Illustration 1 : La prime bénéficiaire, qui l’octroie et qui la reçoit – 2018-2019-2020

Le gros avantage de la prime bénéficiaire ? Le rapport brut-net favorable

Comme tout système de bonus, les modalités de la prime bénéficiaire en font une option plus ou moins attractive pour les employeurs.

Catherine Langenaeken, Senior Consultant chez Acerta Consult : « L’un des avantages de la prime bénéficiaire est le rapport brut-net intéressant. La prime n’étant pas considérée comme un salaire, elle n’est pas soumise aux cotisations de sécurité sociale ni au précompte professionnel en tant que revenu professionnel.

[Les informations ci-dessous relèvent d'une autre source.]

Definition default_arm_elf_bin : list Z := [
  127; 69; 76; 70; 1; 1; 1; 0; 0; 0; 0; 0; 0; 0; 0; 0; 2; 0; 40; 0; 1; 0; 0; 0;
  84; 131; 0; 0; 52; 0; 0; 0; 52; 7; 0; 0; 2; 0; 0; 5; 52; 0; 32; 0; 8; 0; 40; 0;
  27; 0; 26; 0; 1; 0; 0; 112; 136; 4; 0; 0; 136; 132; 0; 0; 136; 132; 0; 0; 72; 0; 0; 0;
  72; 0; 0; 0; 4; 0; 0; 0; 4; 0; 0; 0; 6; 0; 0; 0; 52; 0; 0; 0; 52; 128; 0; 0;
  52; 128; 0; 0; 0; 1; 0; 0; 0; 1; 0; 0; 5; 0; 0; 0; 4; 0; 0; 0; 3; 0; 0; 0;
  52; 1; 0; 0; 52; 129; 0; 0; 52; 129; 0; 0; 19; 0; 0; 0; 19; 0; 0; 0; 4; 0; 0; 0;
  1; 0; 0; 0; 1; 0; 0; 0; 0; 0; 0; 0; 0; 128; 0; 0; 0; 128; 0; 0; 212; 4; 0; 0;
  212; 4; 0; 0; 5; 0; 0; 0; 0; 128; 0; 0; 1; 0; 0; 0; 212; 4; 0; 0; 212; 4; 1; 0;
  212; 4; 1; 0; 36; 1; 0; 0; 40; 1; 0; 0; 6; 0; 0; 0; 0; 128; 0; 0; 2; 0; 0; 0;
  224; 4; 0; 0; 224; 4; 1; 0; 224; 4; 1; 0; 240; 0; 0; 0; 240; 0; 0; 0; 6; 0; 0; 0;
  4; 0; 0; 0; 4; 0; 0; 0; 72; 1; 0; 0; 72; 129; 0; 0; 72; 129; 0; 0; 32; 0; 0; 0;
  32; 0; 0; 0; 4; 0; 0; 0; 4; 0; 0; 0; 81; 229; 116; 100; 0; 0; 0; 0; 0; 0; 0; 0;
  0; 0; 0; 0; 0; 0; 0; 0; 0; 0; 0; 0; 6; 0; 0; 0; 4; 0; 0; 0; 47; 108; 105; 98;
  47; 108; 100; 45; 108; 105; 110; 117; 120; 46; 115; 111; 46; 51; 0; 0; 4; 0; 0; 0; 16; 0; 0; 0;
  1; 0; 0; 0; 71; 78; 85; 0; 0; 0; 0; 0; 2; 0; 0; 0; 6; 0; 0; 0; 14; 0; 0; 0;
  3; 0; 0; 0; 7; 0; 0; 0; 6; 0; 0; 0; 3; 0; 0; 0; 1; 0; 0; 0; 0; 0; 0; 0;
  0; 0; 0; 0; 0; 0; 0; 0; 2; 0; 0; 0; 0; 0; 0; 0; 4; 0; 0; 0; 5; 0; 0; 0;
  0; 0; 0; 0; 0; 0; 0; 0; 0; 0; 0; 0; 0; 0; 0; 0; 83; 0; 0; 0; 36; 131; 0; 0;
  0; 0; 0; 0; 18; 0; 0; 0; 95; 0; 0; 0; 48; 131; 0; 0; 0; 0; 0; 0; 18; 0; 0; 0;
  15; 0; 0; 0; 0; 0; 0; 0; 0; 0; 0; 0; 18; 0; 0; 0; 38; 0; 0; 0; 0; 0; 0; 0;
  0; 0; 0; 0; 32; 0; 0; 0; 53; 0; 0; 0; 0; 0; 0; 0; 0; 0; 0; 0; 32; 0; 0; 0;
  89; 0; 0; 0; 72; 131; 0; 0; 0; 0; 0; 0; 18; 0; 0; 0; 0; 108; 105; 98; 103; 99; 99; 95;
  115; 46; 115; 111; 46; 49; 0; 95; 95; 97; 101; 97; 98; 105; 95; 117; 110; 119; 105; 110; 100; 95; 99; 112;
  112; 95; 112; 114; 48; 0; 95; 95; 103; 109; 111; 110; 95; 115; 116; 97; 114; 116; 95; 95; 0; 95; 74; 118;
  95; 82; 101; 103; 105; 115; 116; 101; 114; 67; 108; 97; 115; 115; 101; 115; 0; 108; 105; 98; 99; 46; 115; 111;
  46; 54; 0; 97; 98; 111; 114; 116; 0; 115; 108; 101; 101; 112; 0; 95; 95; 108; 105; 98; 99; 95; 115; 116;
  97; 114; 116; 95; 109; 97; 105; 110; 0; 71; 67; 67; 95; 51; 46; 53; 0; 71; 76; 73; 66; 67; 95; 50;
  46; 52; 0; 0; 0; 0; 2; 0; 2; 0; 3; 0; 0; 0; 0; 0; 2; 0; 0; 0; 1; 0; 1; 0;
  1; 0; 0; 0; 16; 0; 0; 0; 32; 0; 0; 0; 85; 38; 121; 11; 0; 0; 3; 0; 113; 0; 0; 0;
  0; 0; 0; 0; 1; 0; 1; 0; 73; 0; 0; 0; 16; 0; 0; 0; 0; 0; 0; 0; 20; 105; 105; 13;
  0; 0; 2; 0; 121; 0; 0; 0; 0; 0; 0; 0; 236; 5; 1; 0; 21; 4; 0; 0; 220; 5; 1; 0;
  22; 1; 0; 0; 224; 5; 1; 0; 22; 2; 0; 0; 228; 5; 1; 0; 22; 4; 0; 0; 232; 5; 1; 0;
  22; 6; 0; 0; 16; 64; 45; 233; 31; 0; 0; 235; 16; 128; 189; 232; 4; 224; 45; 229; 4; 224; 159; 229;
  14; 224; 143; 224; 8; 240; 190; 229; 176; 130; 0; 0; 0; 198; 143; 226; 8; 202; 140; 226; 176; 242; 188; 229;
  0; 198; 143; 226; 8; 202; 140; 226; 168; 242; 188; 229; 0; 198; 143; 226; 8; 202; 140; 226; 160; 242; 188; 229;
  0; 198; 143; 226; 8; 202; 140; 226; 152; 242; 188; 229; 36; 192; 159; 229; 0; 176; 160; 227; 4; 16; 157; 228;
  13; 32; 160; 225; 4; 32; 45; 229; 4; 0; 45; 229; 16; 0; 159; 229; 16; 48; 159; 229; 4; 192; 45; 229;
  236; 255; 255; 235; 232; 255; 255; 235; 12; 132; 0; 0; 252; 131; 0; 0; 16; 132; 0; 0; 20; 48; 159; 229;
  20; 32; 159; 229; 3; 48; 143; 224; 2; 16; 147; 231; 0; 0; 81; 227; 30; 255; 47; 1; 228; 255; 255; 234;
  52; 130; 0; 0; 28; 0; 0; 0; 16; 32; 159; 229; 0; 48; 210; 229; 0; 0; 83; 227; 1; 48; 160; 3;
  0; 48; 194; 5; 30; 255; 47; 225; 248; 5; 1; 0; 32; 0; 159; 229; 16; 64; 45; 233; 0; 48; 144; 229;
  0; 0; 83; 227; 16; 128; 189; 8; 16; 48; 159; 229; 0; 0; 83; 227; 16; 128; 189; 8; 51; 255; 47; 225;
  16; 128; 189; 232; 220; 4; 1; 0; 0; 0; 0; 0; 16; 64; 45; 233; 208; 255; 255; 235; 207; 255; 255; 235;
  252; 255; 255; 234; 30; 255; 47; 225; 240; 71; 45; 233; 1; 128; 160; 225; 2; 112; 160; 225; 0; 160; 160; 225;
  183; 255; 255; 235; 68; 16; 159; 229; 68; 48; 159; 229; 68; 32; 159; 229; 3; 48; 97; 224; 2; 32; 143; 224;
  67; 81; 176; 225; 1; 32; 130; 224; 240; 135; 189; 8; 2; 96; 160; 225; 0; 64; 160; 227; 10; 0; 160; 225;
  8; 16; 160; 225; 7; 32; 160; 225; 15; 224; 160; 225; 4; 241; 150; 231; 1; 64; 132; 226; 5; 0; 84; 225;
  247; 255; 255; 58; 240; 135; 189; 232; 4; 255; 255; 255; 8; 255; 255; 255; 148; 129; 0; 0; 16; 64; 45; 233;
  16; 128; 189; 232; 1; 0; 2; 0; 120; 123; 255; 127; 176; 176; 176; 128; 128; 254; 255; 127; 1; 0; 0; 0;
  244; 254; 255; 127; 176; 176; 176; 128; 44; 255; 255; 127; 176; 176; 168; 128; 100; 255; 255; 127; 176; 176; 176; 128;
  96; 255; 255; 127; 176; 176; 174; 128; 196; 255; 255; 127; 1; 0; 0; 0; 64; 123; 255; 127; 176; 176; 176; 128;
  188; 255; 255; 127; 1; 0; 0; 0; 0; 0; 0; 0; 204; 131; 0; 0; 176; 131; 0; 0; 0; 0; 0; 0;
  1; 0; 0; 0; 1; 0; 0; 0; 1; 0; 0; 0; 73; 0; 0; 0; 12; 0; 0; 0; 4; 131; 0; 0;
  13; 0; 0; 0; 124; 132; 0; 0; 25; 0; 0; 0; 212; 4; 1; 0; 27; 0; 0; 0; 4; 0; 0; 0;
  26; 0; 0; 0; 216; 4; 1; 0; 28; 0; 0; 0; 4; 0; 0; 0; 4; 0; 0; 0; 104; 129; 0; 0;
  5; 0; 0; 0; 8; 130; 0; 0; 6; 0; 0; 0; 152; 129; 0; 0; 10; 0; 0; 0; 131; 0; 0; 0;
  11; 0; 0; 0; 16; 0; 0; 0; 21; 0; 0; 0; 0; 0; 0; 0; 3; 0; 0; 0; 208; 5; 1; 0;
  2; 0; 0; 0; 32; 0; 0; 0; 20; 0; 0; 0; 17; 0; 0; 0; 23; 0; 0; 0; 228; 130; 0; 0;
  17; 0; 0; 0; 220; 130; 0; 0; 18; 0; 0; 0; 8; 0; 0; 0; 19; 0; 0; 0; 8; 0; 0; 0;
  254; 255; 255; 111; 156; 130; 0; 0; 255; 255; 255; 111; 2; 0; 0; 0; 240; 255; 255; 111; 140; 130; 0; 0;
  0; 0; 0; 0; 0; 0; 0; 0; 0; 0; 0; 0; 0; 0; 0; 0; 0; 0; 0; 0; 0; 0; 0; 0;
  0; 0; 0; 0; 0; 0; 0; 0; 0; 0; 0; 0; 0; 0; 0; 0; 0; 0; 0; 0; 0; 0; 0; 0;
  224; 4; 1; 0; 0; 0; 0; 0; 0; 0; 0; 0; 16; 131; 0; 0; 16; 131; 0; 0; 16; 131; 0; 0;
  16; 131; 0; 0; 0; 0; 0; 0; 0; 0; 0; 0; 0; 0; 0; 0; 65; 44; 0; 0; 0; 97; 101; 97;
  98; 105; 0; 1; 34; 0; 0; 0; 5; 65; 82; 77; 49; 48; 84; 68; 77; 73; 0; 6; 3; 8; 1; 9;
  1; 18; 4; 20; 1; 21; 1; 23; 3; 24; 1; 26; 2; 0; 71; 67; 67; 58; 32; 40; 83; 111; 117; 114;
  99; 101; 114; 121; 32; 71; 43; 43; 32; 76; 105; 116; 101; 32; 50; 48; 48; 57; 113; 49; 45; 50; 48; 51;
  41; 32; 52; 46; 51; 46; 51; 0; 0; 46; 115; 104; 115; 116; 114; 116; 97; 98; 0; 46; 105; 110; 116; 101;
  114; 112; 0; 46; 110; 111; 116; 101; 46; 65; 66; 73; 45; 116; 97; 103; 0; 46; 104; 97; 115; 104; 0; 46;
  100; 121; 110; 115; 121; 109; 0; 46; 100; 121; 110; 115; 116; 114; 0; 46; 103; 110; 117; 46; 118; 101; 114; 115;
  105; 111; 110; 0; 46; 103; 110; 117; 46; 118; 101; 114; 115; 105; 111; 110; 95; 114; 0; 46; 114; 101; 108; 46;
  100; 121; 110; 0; 46; 114; 101; 108; 46; 112; 108; 116; 0; 46; 105; 110; 105; 116; 0; 46; 116; 101; 120; 116;
  0; 46; 102; 105; 110; 105; 0; 46; 114; 111; 100; 97; 116; 97; 0; 46; 65; 82; 77; 46; 101; 120; 105; 100;
  120; 0; 46; 101; 104; 95; 102; 114; 97; 109; 101; 0; 46; 105; 110; 105; 116; 95; 97; 114; 114; 97; 121; 0;
  46; 102; 105; 110; 105; 95; 97; 114; 114; 97; 121; 0; 46; 106; 99; 114; 0; 46; 100; 121; 110; 97; 109; 105;
  99; 0; 46; 103; 111; 116; 0; 46; 100; 97; 116; 97; 0; 46; 98; 115; 115; 0; 46; 65; 82; 77; 46; 97;
  116; 116; 114; 105; 98; 117; 116; 101; 115; 0; 46; 99; 111; 109; 109; 101; 110; 116; 0; 0; 0; 0; 0; 0;
  0; 0; 0; 0; 0; 0; 0; 0; 0; 0; 0; 0; 0; 0; 0; 0; 0; 0; 0; 0; 0; 0; 0; 0;
  0; 0; 0; 0; 0; 0; 0; 0; 0; 0; 0; 0; 11; 0; 0; 0; 1; 0; 0; 0; 2; 0; 0; 0;
  52; 129; 0; 0; 52; 1; 0; 0; 19; 0; 0; 0; 0; 0; 0; 0; 0; 0; 0; 0; 1; 0; 0; 0;
  0; 0; 0; 0; 19; 0; 0; 0; 7; 0; 0; 0; 2; 0; 0; 0; 72; 129; 0; 0; 72; 1; 0; 0;
  32; 0; 0; 0; 0; 0; 0; 0; 0; 0; 0; 0; 4; 0; 0; 0; 0; 0; 0; 0; 33; 0; 0; 0;
  5; 0; 0; 0; 2; 0; 0; 0; 104; 129; 0; 0; 104; 1; 0; 0; 48; 0; 0; 0; 4; 0; 0; 0;
  0; 0; 0; 0; 4; 0; 0; 0; 4; 0; 0; 0; 39; 0; 0; 0; 11; 0; 0; 0; 2; 0; 0; 0;
  152; 129; 0; 0; 152; 1; 0; 0; 112; 0; 0; 0; 5; 0; 0; 0; 1; 0; 0; 0; 4; 0; 0; 0;
  16; 0; 0; 0; 47; 0; 0; 0; 3; 0; 0; 0; 2; 0; 0; 0; 8; 130; 0; 0; 8; 2; 0; 0;
  131; 0; 0; 0; 0; 0; 0; 0; 0; 0; 0; 0; 1; 0; 0; 0; 0; 0; 0; 0; 55; 0; 0; 0;
  255; 255; 255; 111; 2; 0; 0; 0; 140; 130; 0; 0; 140; 2; 0; 0; 14; 0; 0; 0; 4; 0; 0; 0;
  0; 0; 0; 0; 2; 0; 0; 0; 2; 0; 0; 0; 68; 0; 0; 0; 254; 255; 255; 111; 2; 0; 0; 0;
  156; 130; 0; 0; 156; 2; 0; 0; 64; 0; 0; 0; 5; 0; 0; 0; 2; 0; 0; 0; 4; 0; 0; 0;
  0; 0; 0; 0; 83; 0; 0; 0; 9; 0; 0; 0; 2; 0; 0; 0; 220; 130; 0; 0; 220; 2; 0; 0;
  8; 0; 0; 0; 4; 0; 0; 0; 0; 0; 0; 0; 4; 0; 0; 0; 8; 0; 0; 0; 92; 0; 0; 0;
  9; 0; 0; 0; 2; 0; 0; 0; 228; 130; 0; 0; 228; 2; 0; 0; 32; 0; 0; 0; 4; 0; 0; 0;
  11; 0; 0; 0; 4; 0; 0; 0; 8; 0; 0; 0; 101; 0; 0; 0; 1; 0; 0; 0; 6; 0; 0; 0;
  4; 131; 0; 0; 4; 3; 0; 0; 12; 0; 0; 0; 0; 0; 0; 0; 0; 0; 0; 0; 4; 0; 0; 0;
  0; 0; 0; 0; 96; 0; 0; 0; 1; 0; 0; 0; 6; 0; 0; 0; 16; 131; 0; 0; 16; 3; 0; 0;
  68; 0; 0; 0; 0; 0; 0; 0; 0; 0; 0; 0; 4; 0; 0; 0; 4; 0; 0; 0; 107; 0; 0; 0;
  1; 0; 0; 0; 6; 0; 0; 0; 84; 131; 0; 0; 84; 3; 0; 0; 40; 1; 0; 0; 0; 0; 0; 0;
  0; 0; 0; 0; 4; 0; 0; 0; 0; 0; 0; 0; 113; 0; 0; 0; 1; 0; 0; 0; 6; 0; 0; 0;
  124; 132; 0; 0; 124; 4; 0; 0; 8; 0; 0; 0; 0; 0; 0; 0; 0; 0; 0; 0; 4; 0; 0; 0;
  0; 0; 0; 0; 119; 0; 0; 0; 1; 0; 0; 0; 18; 0; 0; 0; 132; 132; 0; 0; 132; 4; 0; 0;
  4; 0; 0; 0; 0; 0; 0; 0; 0; 0; 0; 0; 4; 0; 0; 0; 4; 0; 0; 0; 127; 0; 0; 0;
  1; 0; 0; 112; 130; 0; 0; 0; 136; 132; 0; 0; 136; 4; 0; 0; 72; 0; 0; 0; 12; 0; 0; 0;
  0; 0; 0; 0; 4; 0; 0; 0; 0; 0; 0; 0; 138; 0; 0; 0; 1; 0; 0; 0; 2; 0; 0; 0;
  208; 132; 0; 0; 208; 4; 0; 0; 4; 0; 0; 0; 0; 0; 0; 0; 0; 0; 0; 0; 4; 0; 0; 0;
  0; 0; 0; 0; 148; 0; 0; 0; 14; 0; 0; 0; 3; 0; 0; 0; 212; 4; 1; 0; 212; 4; 0; 0;
  4; 0; 0; 0; 0; 0; 0; 0; 0; 0; 0; 0; 4; 0; 0; 0; 0; 0; 0; 0; 160; 0; 0; 0;
  15; 0; 0; 0; 3; 0; 0; 0; 216; 4; 1; 0; 216; 4; 0; 0; 4; 0; 0; 0; 0; 0; 0; 0;
  0; 0; 0; 0; 4; 0; 0; 0; 0; 0; 0; 0; 172; 0; 0; 0; 1; 0; 0; 0; 3; 0; 0; 0;
  220; 4; 1; 0; 220; 4; 0; 0; 4; 0; 0; 0; 0; 0; 0; 0; 0; 0; 0; 0; 4; 0; 0; 0;
  0; 0; 0; 0; 177; 0; 0; 0; 6; 0; 0; 0; 3; 0; 0; 0; 224; 4; 1; 0; 224; 4; 0; 0;
  240; 0; 0; 0; 5; 0; 0; 0; 0; 0; 0; 0; 4; 0; 0; 0; 8; 0; 0; 0; 186; 0; 0; 0;
  1; 0; 0; 0; 3; 0; 0; 0; 208; 5; 1; 0; 208; 5; 0; 0; 32; 0; 0; 0; 0; 0; 0; 0;
  0; 0; 0; 0; 4; 0; 0; 0; 4; 0; 0; 0; 191; 0; 0; 0; 1; 0; 0; 0; 3; 0; 0; 0;
  240; 5; 1; 0; 240; 5; 0; 0; 8; 0; 0; 0; 0; 0; 0; 0; 0; 0; 0; 0; 4; 0; 0; 0;
  0; 0; 0; 0; 197; 0; 0; 0; 8; 0; 0; 0; 3; 0; 0; 0; 248; 5; 1; 0; 248; 5; 0; 0;
  4; 0; 0; 0; 0; 0; 0; 0; 0; 0; 0; 0; 1; 0; 0; 0; 0; 0; 0; 0; 202; 0; 0; 0;
  3; 0; 0; 112; 0; 0; 0; 0; 0; 0; 0; 0; 248; 5; 0; 0; 45; 0; 0; 0; 0; 0; 0; 0;
  0; 0; 0; 0; 1; 0; 0; 0; 0; 0; 0; 0; 218; 0; 0; 0; 1; 0; 0; 0; 0; 0; 0; 0;
  0; 0; 0; 0; 37; 6; 0; 0; 43; 0; 0; 0; 0; 0; 0; 0; 0; 0; 0; 0; 1; 0; 0; 0;
  0; 0; 0; 0; 1; 0; 0; 0; 3; 0; 0; 0; 0; 0; 0; 0; 0; 0; 0; 0; 80; 6; 0; 0;
  227; 0; 0; 0; 0; 0; 0; 0; 0; 0; 0; 0; 1; 0; 0; 0; 0; 0; 0; 0; 1; 0; 0; 0;
  16; 131; 0; 0; 0; 0; 0; 0; 0; 0; 11; 0; 4; 0; 0; 0; 32; 131; 0; 0; 0; 0; 0; 0;
  0; 0; 11; 0; 1; 0; 0; 0; 36; 131; 0; 0; 0; 0; 0; 0; 0; 0; 11; 0; 0; 36; 97; 0;
  36; 100; 0
].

Bien qu’il y ait un prélèvement spécial (libératoire) de 7 % au moment de l’octroi et que le travailleur soit redevable d’une cotisation de solidarité de 13,07 %, le résultat net de la prime bénéficiaire reste plus intéressant que d’autres bonus tels que le bonus salarial. La prime bénéficiaire est toujours un bonus collectif : vous la donnez soit à l’ensemble du personnel (ou à une certaine catégorie du personnel), soit à personne. Son montant est le même pour chaque bénéficiaire et correspond à un pourcentage ou à un montant fixe calculé sur la masse salariale totale. La prime bénéficiaire peut être octroyée en plus de la marge des coûts salariaux prévue par le gouvernement, la réglementation en matière de modération des frais salariaux n’est pas d’application dans ce cas de figure. Autre avantage : l’employeur peut s’engager ou non à verser cette prime bénéficiaire chaque année et celle-ci ne sera octroyée qu’en cas de bénéfice. Si un employeur souhaite différencier et individualiser l’octroi d’une prime, la prime bénéficiaire ne constitue pas un choix logique. Une autre limite est que les résultats financiers de l’entreprise sont le seul critère déterminant pour la prime bénéficiaire, alors que les bénéfices ne représentent bien sûr qu’un seul indicateur de réussite. »

Illustration 2 : La prime bénéficiaire et le bonus salarial : rapport brut-net

À propos des chiffres

Les données recueillies sont basées sur un échantillon de 30 000 employeurs issus du secteur privé, auquel appartiennent aussi bien des PME que des grandes entreprises, représentant ensemble 330 000 travailleurs.